(DATA SHOWN Opens)
Lemma EdgeProcessor_forward_ok {F} `{Scalar F} (s : Sequential F)
      (x_i x_j edge_attr : Tensor2 F) :
  respects_widths s ->
  hd 0 (hs s) = ncols x_i + ncols x_j + ncols edge_attr ->
  last (hs s) 0 = ncols edge_attr ->
  nrows x_i = nrows edge_attr -> nrows x_j = nrows edge_attr ->
  well_shaped x_i -> well_shaped x_j -> well_shaped edge_attr ->
  exists rs,
    EdgeProcessor.forward (EdgeProcessor.mk s) x_i x_j edge_attr
    = Ok (mk_T (ncols edge_attr) rs) /\
    length rs = nrows edge_attr /\
    Forall (fun r => length r = ncols edge_attr) rs /\
    (forall e xi xj ea,
       nth_error (rows x_i) e = Some xi ->
       nth_error (rows x_j) e = Some xj ->
       nth_error (rows edge_attr) e = Some ea ->
       nth_error rs e = Some (edge_row_spec (net s) xi xj ea)).
Proof.
  intros Hnet Hhd Hlast Hri Hrj Hwi Hwj Hwe.
  unfold EdgeProcessor.forward, cat3, cat2. simpl.
  rewrite Hri, Hrj, Nat.eqb_refl. simpl.
  unfold nrows at 1. simpl. rewrite length_zip_with.
  fold (nrows x_i). fold (nrows x_j). rewrite Hri, Hrj, Nat.min_id, Nat.eqb_refl.
  simpl. unfold Sequential_forward. simpl. rewrite Hhd, Nat.eqb_refl. simpl.
  rewrite iadd_same_shape; simpl.
  2:{ unfold nrows. simpl. rewrite length_map, !length_zip_with.
      fold (nrows x_i) (nrows x_j) (nrows edge_attr). rewrite Hri, Hrj. lia. }
  2:{ now rewrite Hlast. }
  rewrite Hlast. eexists. split; [reflexivity|]. split; [|split].
  - rewrite length_zip_with, length_map, !length_zip_with.
    fold (nrows x_i) (nrows x_j) (nrows edge_attr). rewrite Hri, Hrj. lia.
  - apply Forall_zip_with
      with (P := fun r => length r = ncols edge_attr)
           (Q := fun r => length r = ncols edge_attr); [| |exact Hwe].
    + intros a b Ha Hb. now apply length_add_row.
    + apply Forall_map.
      apply Forall_zip_with
        with (P := fun r => length r = ncols x_i + ncols x_j)
             (Q := fun r => length r = ncols edge_attr); [| |exact Hwe].
      * intros a b Ha Hb. rewrite <- Hlast. apply Hnet.
        rewrite length_app, Ha, Hb. now rewrite Hhd.
      * apply Forall_zip_with
          with (P := fun r => length r = ncols x_i)
               (Q := fun r => length r = ncols x_j); [|exact Hwi|exact Hwj].
        intros a b Ha Hb. rewrite length_app. congruence.
  - intros e xi xj ea Hxi Hxj Hea.
    unfold edge_row_spec. rewrite app_assoc.
    apply nth_error_zip_with; [|exact Hea].
    apply map_nth_error.
    apply nth_error_zip_with; [|exact Hea].
    now apply nth_error_zip_with.
Qed.

Lemma NodeProcessor_forward_ok {F} `{Scalar F} (s : Sequential F)
      (x : Tensor2 F) (i j : list nat) (edge_attr : Tensor2 F) :
  respects_widths s ->
  hd 0 (hs s) = ncols x + ncols edge_attr ->
  last (hs s) 0 = ncols x ->
  length i = nrows edge_attr ->
  Forall (fun k => k < nrows x) i ->
  well_shaped x -> well_shaped edge_attr ->
  exists rs,
    NodeProcessor.forward (NodeProcessor.mk s) x (i, j) edge_attr
    = Ok (mk_T (ncols x) rs) /\
    length rs = nrows x /\
    Forall (fun r => length r = ncols x) rs /\
    (forall n xn,
       nth_error (rows x) n = Some xn ->
       nth_error rs n
       = Some (node_row_spec (net s) xn
                 (aggregate_at (ncols edge_attr) n i (rows edge_attr)))).
Proof.
  intros Hnet Hhd Hlast Hlen Hidx Hwx Hwe.
  unfold NodeProcessor.forward.
  destruct (scatter_ok edge_attr Hlen Hidx) as (agg & Esc & Hal & Hagg).
  rewrite Esc. simpl. unfold cat2. unfold nrows at 2. simpl.
  fold (nrows x) in Hal |- *. rewrite Hal, Nat.eqb_refl. simpl.
  unfold Sequential_forward. simpl. rewrite Hhd, Nat.eqb_refl. simpl.
  assert (Hwagg : Forall (fun r => length r = ncols edge_attr) agg).
  { apply Forall_forall. intros r Hr.
    apply In_nth_error in Hr as (n & Hn).
    assert (Hlt : n < nrows x).
    { rewrite <- Hal. apply nth_error_Some. congruence. }
    rewrite (Hagg n Hlt) in Hn. injection Hn as <-.
    unfold aggregate_at. apply length_fold_add_row.
    - now apply rows_into_Forall.
    - apply repeat_length. }
  rewrite iadd_same_shape; simpl.
  2:{ unfold nrows. simpl. rewrite length_map, length_zip_with.
      fold (nrows x). rewrite Hal. lia. }
  2:{ now rewrite Hlast. }
  rewrite Hlast. eexists. split; [reflexivity|]. split; [|split].
  - rewrite length_zip_with, length_map, length_zip_with.
    fold (nrows x). rewrite Hal. lia.
  - apply Forall_zip_with
      with (P := fun r => length r = ncols x)
           (Q := fun r => length r = ncols x); [| |exact Hwx].
    + intros a b Ha Hb. now apply length_add_row.
    + apply Forall_map.
      apply Forall_zip_with
        with (P := fun r => length r = ncols x)
             (Q := fun r => length r = ncols edge_attr); [|exact Hwx|exact Hwagg].
      intros a b Ha Hb. rewrite <- Hlast. apply Hnet.
      rewrite length_app, Ha, Hb. now rewrite Hhd.
  - intros n xn Hxn. unfold node_row_spec.
    apply nth_error_zip_with; [|exact Hxn].
    apply map_nth_error.
    apply nth_error_zip_with; [exact Hxn|].
    apply Hagg. unfold nrows. apply nth_error_Some. congruence.
Qed.

(** ** [MeshGraphNetsConv.forward] *)

(** C10: on node features [x] of width [node_dim], edge features [edge_attr]
    of width [edge_dim] and an edge index whose two rows have one in-range
    entry per edge, [forward] returns.  Row [e] of the returned edge features
    is the edge network applied to (x[i[e]], x[j[e]], edge_attr[e]) plus
    edge_attr[e]; row [n] of the returned node features is the node network
    applied to x[n] followed by the sum of the returned edge rows whose first
    index is [n], plus x[n]; both results keep the row count and the width of
    the corresponding input. *)
Theorem C10_mgn_forward :
  forall (F : Type) (S : Scalar F) (node_dim edge_dim : nat)
         (edge_net node_net : list F -> list F)
         (x : Tensor2 F) (i j : list nat) (edge_attr : Tensor2 F),
    (forall r, length r = node_dim * 2 + edge_dim -> length (edge_net r) = edge_dim) ->
    (forall r, length r = node_dim + edge_dim -> length (node_net r) = node_dim) ->
    well_shaped x -> ncols x = node_dim ->
    well_shaped edge_attr -> ncols edge_attr = edge_dim ->
    length i = nrows edge_attr -> length j = nrows edge_attr ->
    Forall (fun k => k < nrows x) i -> Forall (fun k => k < nrows x) j ->
    exists x' e',
      MeshGraphNetsConv.forward
        (MeshGraphNetsConv.__init__ node_dim edge_dim edge_net node_net)
        x (i, j) edge_attr = Ok (x', e') /\
      (forall e ki kj xi xj ea,
         nth_error i e = Some ki -> nth_error j e = Some kj ->
         nth_error (rows x) ki = Some xi -> nth_error (rows x) kj = Some xj ->
         nth_error (rows edge_attr) e = Some ea ->
         nth_error (rows e') e = Some (edge_row_spec edge_net xi xj ea)) /\
      (forall n xn,
         nth_error (rows x) n = Some xn ->
         nth_error (rows x') n
         = Some (node_row_spec node_net xn (aggregate_at edge_dim n i (rows e')))) /\
      nrows e' = nrows edge_attr /\ ncols e' = edge_dim /\ well_shaped e' /\
      nrows x' = nrows x /\ ncols x' = node_dim /\ well_shaped x'.
Proof.
  intros F S nd ed edge_net node_net x i j ea
         Henet Hnnet Hwx Hcx Hwe Hce Hli Hlj Hi Hj.
  unfold MeshGraphNetsConv.forward, MeshGraphNetsConv.__init__.
  cbn [MeshGraphNetsConv.edge_processor MeshGraphNetsConv.node_processor app].
  destruct (index_rows_ok x Hi) as (xi & Exi & Hlxi & Hnxi & HPxi).
  destruct (index_rows_ok x Hj) as (xj & Exj & Hlxj & Hnxj & HPxj).
  rewrite Exi, Exj. cbn [bind].
  set (es := mk_Seq (nd * 2 + ed :: repeat ed 3) edge_net).
  set (ns := mk_Seq (nd + ed :: repeat nd 3) node_net).
  destruct (@EdgeProcessor_forward_ok F S es (mk_T (ncols x) xi) (mk_T (ncols x) xj) ea)
    as (ers & Ee & Hle & Hwe' & Hev).
  { intros r Hr. simpl in *. now apply Henet. }
  { simpl. lia. }
  { simpl. now rewrite Hce. }
  { unfold nrows. simpl. fold (nrows ea). lia. }
  { unfold nrows. simpl. fold (nrows ea). lia. }
  { apply HPxi. exact Hwx. }
  { apply HPxj. exact Hwx. }
  { exact Hwe. }
  rewrite Ee. cbn [bind].
  destruct (@NodeProcessor_forward_ok F S ns x i j (mk_T (ncols ea) ers))
    as (nrs & En & Hln & Hwn & Hnv).
  { intros r Hr. simpl in *. now apply Hnnet. }
  { simpl. lia. }
  { simpl. now rewrite Hcx. }
  { unfold nrows. simpl. fold (nrows ea). lia. }
  { exact Hi. }
  { exact Hwx. }
  { exact Hwe'. }
  rewrite En. cbn [bind].
  exists (mk_T (ncols x) nrs), (mk_T (ncols ea) ers).
  split; [reflexivity|]. split; [|split].
  - intros e ki kj r1 r2 r3 Hki Hkj H1 H2 H3. simpl.
    apply Hev; simpl; [| |exact H3].
    + rewrite (Hnxi _ _ Hki). exact H1.
    + rewrite (Hnxj _ _ Hkj). exact H2.
  - intros n xn Hxn. simpl. rewrite <- Hce. now apply Hnv.
  - unfold nrows, well_shaped. simpl. fold (nrows ea) (nrows x). auto 10.
Qed.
(DATA SHOWN Closes)
-- EXERCISE OBJECTIVE --
Take the records above and return, word for word, only the lines that fall from the line with "as (ers & Ee & Hle & Hwe' & Hev)." to the line with "apply Hev; simpl; [| |exact H3].", both of them included.

-- ANSWER FOR THE TASK --
    as (ers & Ee & Hle & Hwe' & Hev).
  { intros r Hr. simpl in *. now apply Henet. }
  { simpl. lia. }
  { simpl. now rewrite Hce. }
  { unfold nrows. simpl. fold (nrows ea). lia. }
  { unfold nrows. simpl. fold (nrows ea). lia. }
  { apply HPxi. exact Hwx. }
  { apply HPxj. exact Hwx. }
  { exact Hwe. }
  rewrite Ee. cbn [bind].
  destruct (@NodeProcessor_forward_ok F S ns x i j (mk_T (ncols ea) ers))
    as (nrs & En & Hln & Hwn & Hnv).
  { intros r Hr. simpl in *. now apply Hnnet. }
  { simpl. lia. }
  { simpl. now rewrite Hcx. }
  { unfold nrows. simpl. fold (nrows ea). lia. }
  { exact Hi. }
  { exact Hwx. }
  { exact Hwe'. }
  rewrite En. cbn [bind].
  exists (mk_T (ncols x) nrs), (mk_T (ncols ea) ers).
  split; [reflexivity|]. split; [|split].
  - intros e ki kj r1 r2 r3 Hki Hkj H1 H2 H3. simpl.
    apply Hev; simpl; [| |exact H3].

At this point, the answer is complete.